(** X24.  Without a lesson the result is shown but not sent: when
    [currentLesson] is missing or has a falsy [lesson_id], [finishQuiz]
    still fills and shows the result panel and the completion toast, and
    [saveQuizResults] returns without sending a request. *)
Theorem finishQuiz_without_lesson (now : Z) (s : State) (q : Quiz) :
  currentQuiz s = Some q ->
  lesson_ready s = None ->
  exists s',
    finishQuiz now s = (Ok tt, s')
    /\ saveRequests s' = saveRequests s
    /\ resultPanel (view s') = Some (report_panel now (quizStartTime s) q)
    /\ quizResult_hidden (view s') = false
    /\ quizQuestion_hidden (view s') = true
    /\ length (toasts (view s')) = S (length (toasts (view s))).
Proof.
  intros Hq Hl. rewrite (finishQuiz_effect now s q Hq).
  eexists. split; [reflexivity|].
  cbn [view with_view saveRequests with_saveRequests finished_view resultPanel
       with_toasts with_resultPanel with_panels quizResult_hidden
       quizQuestion_hidden toasts].
  unfold requests_after_finish. rewrite Hl.
  split; [reflexivity|]. split; [reflexivity|]. split; [reflexivity|].
  split; [reflexivity|]. rewrite length_app. cbn. lia.
Qed.

Lemma finishQuiz_without_lesson_witness :
  exists s',
    finishQuiz 30000 lessonless_state = (Ok tt, s')
    /\ saveRequests s' = saveRequests lessonless_state
    /\ resultPanel (view s')
       = Some (report_panel 30000 (quizStartTime lessonless_state)
                 (finished_quiz sample_questions
                    [Some {| selected := 1; correct := 1; isCorrect := true |};
                     Some {| selected := 0; correct := 0; isCorrect := true |};
                     Some {| selected := 0; correct := 2; isCorrect := false |};
                     Some {| selected := 3; correct := 3; isCorrect := true |}]))
    /\ quizResult_hidden (view s') = false
    /\ quizQuestion_hidden (view s') = true
    /\ length (toasts (view s')) = S (length (toasts (view lessonless_state))).
Proof.
  apply (finishQuiz_without_lesson 30000 lessonless_state
           (finished_quiz sample_questions
              [Some {| selected := 1; correct := 1; isCorrect := true |};
               Some {| selected := 0; correct := 0; isCorrect := true |};
               Some {| selected := 0; correct := 2; isCorrect := false |};
               Some {| selected := 3; correct := 3; isCorrect := true |}]));
    reflexivity.
Defined.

HOW TO COMPLETE THIS TASK = Transcribe all of the records exactly.

EXERCISE SOLUTION =
(** X24.  Without a lesson the result is shown but not sent: when
    [currentLesson] is missing or has a falsy [lesson_id], [finishQuiz]
    still fills and shows the result panel and the completion toast, and
    [saveQuizResults] returns without sending a request. *)
Theorem finishQuiz_without_lesson (now : Z) (s : State) (q : Quiz) :
  currentQuiz s = Some q ->
  lesson_ready s = None ->
  exists s',
    finishQuiz now s = (Ok tt, s')
    /\ saveRequests s' = saveRequests s
    /\ resultPanel (view s') = Some (report_panel now (quizStartTime s) q)
    /\ quizResult_hidden (view s') = false
    /\ quizQuestion_hidden (view s') = true
    /\ length (toasts (view s')) = S (length (toasts (view s))).
Proof.
  intros Hq Hl. rewrite (finishQuiz_effect now s q Hq).
  eexists. split; [reflexivity|].
  cbn [view with_view saveRequests with_saveRequests finished_view resultPanel
       with_toasts with_resultPanel with_panels quizResult_hidden
       quizQuestion_hidden toasts].
  unfold requests_after_finish. rewrite Hl.
  split; [reflexivity|]. split; [reflexivity|]. split; [reflexivity|].
  split; [reflexivity|]. rewrite length_app. cbn. lia.
Qed.

Lemma finishQuiz_without_lesson_witness :
  exists s',
    finishQuiz 30000 lessonless_state = (Ok tt, s')
    /\ saveRequests s' = saveRequests lessonless_state
    /\ resultPanel (view s')
       = Some (report_panel 30000 (quizStartTime lessonless_state)
                 (finished_quiz sample_questions
                    [Some {| selected := 1; correct := 1; isCorrect := true |};
                     Some {| selected := 0; correct := 0; isCorrect := true |};
                     Some {| selected := 0; correct := 2; isCorrect := false |};
                     Some {| selected := 3; correct := 3; isCorrect := true |}]))
    /\ quizResult_hidden (view s') = false
    /\ quizQuestion_hidden (view s') = true
    /\ length (toasts (view s')) = S (length (toasts (view lessonless_state))).
Proof.
  apply (finishQuiz_without_lesson 30000 lessonless_state
           (finished_quiz sample_questions
              [Some {| selected := 1; correct := 1; isCorrect := true |};
               Some {| selected := 0; correct := 0; isCorrect := true |};
               Some {| selected := 0; correct := 2; isCorrect := false |};
               Some {| selected := 3; correct := 3; isCorrect := true |}]));
    reflexivity.
Defined.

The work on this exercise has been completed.